SESSO, L’ESERCITO DELLE FRONTALIERE


Messe alle strette da una legislazione restrittiva, che mira a punire severamente i clienti, sempre più prostitute francesi attraversano la frontiera svizzera e mettono in vendita il loro corpo a Ginevra. Ma il referendum che obbligherà Berna a limitare il flusso di lavoratori dall’estero potrebbe rendere più tortuoso il loro percorso.
La città elvetica è una sorta di capitale del sesso a pagamento: essa conta un migliaio di prostitute, 130 bordelli e 40 agenzie di escort. La casa chiusa più grande si chiama Venusia e ospita 70 donne, che si danno il turno per tenere aperto sette giorni su sette, 24 ore su 24. Negli ultimi tempi si sono moltiplicate le domande di lavoro provenienti dal territorio francese. Bastano pochi numeri per rendersi conto di come vanno le cose: quattro anni fa le ragazze francesi erano una su cinque, mentre adesso sono il 70%. Un fenomeno che però, col passare del tempo, è destinato a stabilizzarsi, perché non ci sarà posto per tutte. Non solo. All’orizzonte si profila un clima diverso anche in Svizzera, dove il recente referendum sull’immigrazione ha impegnato i politici a varare norme per limitare l’afflusso di lavoratori stranieri. Comprese, ovviamente, le prostitute.
Come spiega Thierry Schaffauser, dirigente del Sindacato francese del lavoro sessuale, anche se la legge che penalizza i clienti non è ancora stata approvata in via definitiva, la sua diffusione su stampa e tv ha avuto un impatto notevole. Le condizioni di lavoro diventano proibitive e, in quanto prostitute, non è possibile associarsi o affittare un appartamento. Si può lavorare soltanto se si è proprietarie dei locali. In molte si riducono a intrattenere gli uomini nei giardini pubblici o nei furgoni. E dall’organismo gemello elvetico precisano che si è rinunciato a mantenere le quote massime di prostitute straniere fissate in un primo momento: la povertà e la disoccupazione al di là della frontiera hanno raggiunto livelli impressionanti e le giovani donne sono disposte a tutto pur di guadagnarsi da vivere.

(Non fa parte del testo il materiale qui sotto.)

(** X3.  Row [0] of a run that returns comes from the initializer, called
    once per population: the left potentials are its output at the initial
    generator state, the right ones its output at the state left by the
    sampling of the left spikes; an output of one entry is stretched over
    the row. *)
Theorem first_rows_from_initializer (self : sim) (f : callable)
    (k0 k1 : rng) (a : arrays) :
  run self f k0 = Ok (a, k1) ->
  exists hl sl hr ka kb kc,
    call0 f k0 = Ok (hl, ka) /\
    np_random_binomial (vtimes (rate self hl) (delta_t self)) ka
      = Ok (sl, kb) /\
    call0 f kb = Ok (hr, kc) /\
    nth 0 (hL a) [] = as_row (Z.to_nat (N self)) hl /\
    nth 0 (sL a) [] = as_row (Z.to_nat (N self)) sl /\
    nth 0 (hR a) [] = as_row (Z.to_nat (N self)) hr /\
    (length hl = Z.to_nat (N self) -> nth 0 (hL a) [] = hl) /\
    (length hr = Z.to_nat (N self) -> nth 0 (hR a) [] = hr).
Proof.
  intros Hrun.
  destruct (run_first_row self f k0 k1 a Hrun)
    as (hl & sl & hr & sr & ka & kb & kc & kd & x & H1 & H2 & H3 & _
        & _ & _ & _ & H8 & _ & H10 & H11 & _).
  exists hl, sl, hr, ka, kb, kc.
  rewrite (nth_error_nth _ _ [] H8), (nth_error_nth _ _ [] H10),
    (nth_error_nth _ _ [] H11).
  repeat (split; [first [assumption | reflexivity]|]).
  split; intros Hl; unfold as_row; now rewrite Hl, Nat.eqb_refl.
Qed.

(** X4.  In a run that returns the two populations have the same positions,
    those of [initialize_positions]; the loop does not touch them. *)
Theorem populations_share_positions (self : sim) (f : callable)
    (k0 k1 : rng) (a : arrays) :
  run self f k0 = Ok (a, k1) ->
  initialize_positions self = Ok (xL a) /\ xR a = xL a /\
  length (xL a) = Z.to_nat (N self).
Proof.
  intros Hrun.
  destruct (run_first_row self f k0 k1 a Hrun)
    as (hl & sl & hr & sr & ka & kb & kc & kd & x & _ & _ & _ & _
        & Hx & HxL & HxR & _).
  subst x. split; [assumption|]. split; [congruence|].
  eapply np_linspace_length. exact Hx.
Qed.

(** ** More on the recurrent input *)

Lemma vsum_map_linear (F G : nat -> R) (c d : R) (l : list nat) :
  vsum (map (fun i => c * F i + d * G i) l) =
  c * vsum (map F l) + d * vsum (map G l).
Proof.
  unfold vsum. induction l as [|i l IH]; simpl; [ring|].
  rewrite IH. ring.
Qed.

Lemma weighted_mean_cos_shift (u : R) (x r : vec) :
  weighted_mean (fun y => cos (u - y)) x r =
  cos u * weighted_mean cos x r + sin u * weighted_mean sin x r.
Proof.
  unfold weighted_mean.
  rewrite (map_ext (fun i => cos (u - nth i x 0) * nth i r 0)
             (fun i => cos u * (cos (nth i x 0) * nth i r 0)
                       + sin u * (sin (nth i x 0) * nth i r 0)))
    by (intros i; rewrite cos_minus; ring).
  rewrite vsum_map_linear. unfold Rdiv. ring.
Qed.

Dall’altra parte della barricata si trova il Nid, movimento favorevole alla stretta sulla prostituzione in Francia. Il suo segretario generale, Grégoire Théry, afferma che l’obiettivo della nuova legge è attaccare frontalmente l’attrattiva di questa pratica. In un primo tempo è probabile che si verifichi uno spostamento del fenomeno verso le vicine nazioni della Spagna, del Belgio e della Svizzera, mentre a termine ci si attende un effetto domino sui queste nazioni. Le persone che vorranno farla finita con la prostituzione saranno accompagnate e sostenute in Francia, mentre ciò non avverrà in terra elvetica: le donne che se ne andranno all’estero saranno costrette ad abbracciare questo progetto di vita.
Eppure loro, le dirette interessate, la pensano in un altro modo. Una giovane studentessa francese spiega di aver vissuto momenti terribili esercitando all’aperto a Parigi e di essere perfino stata minacciata con un coltello e poi salvata da un cliente. Ella preferisce la Svizzera, dove non è necessario entrare da clandestini e dove non si rischia la vita. La legge dovrebbe tutelare le ragazze schiavizzate e non quelle che decidono liberamente di prostituirsi. La conclusione è netta: nel mio caso si tratta di una scelta e perciò non sono né una persona sporca né un oggetto sessuale. Le nuove norme francesi non ci riconoscono neppure lo status di esseri umani.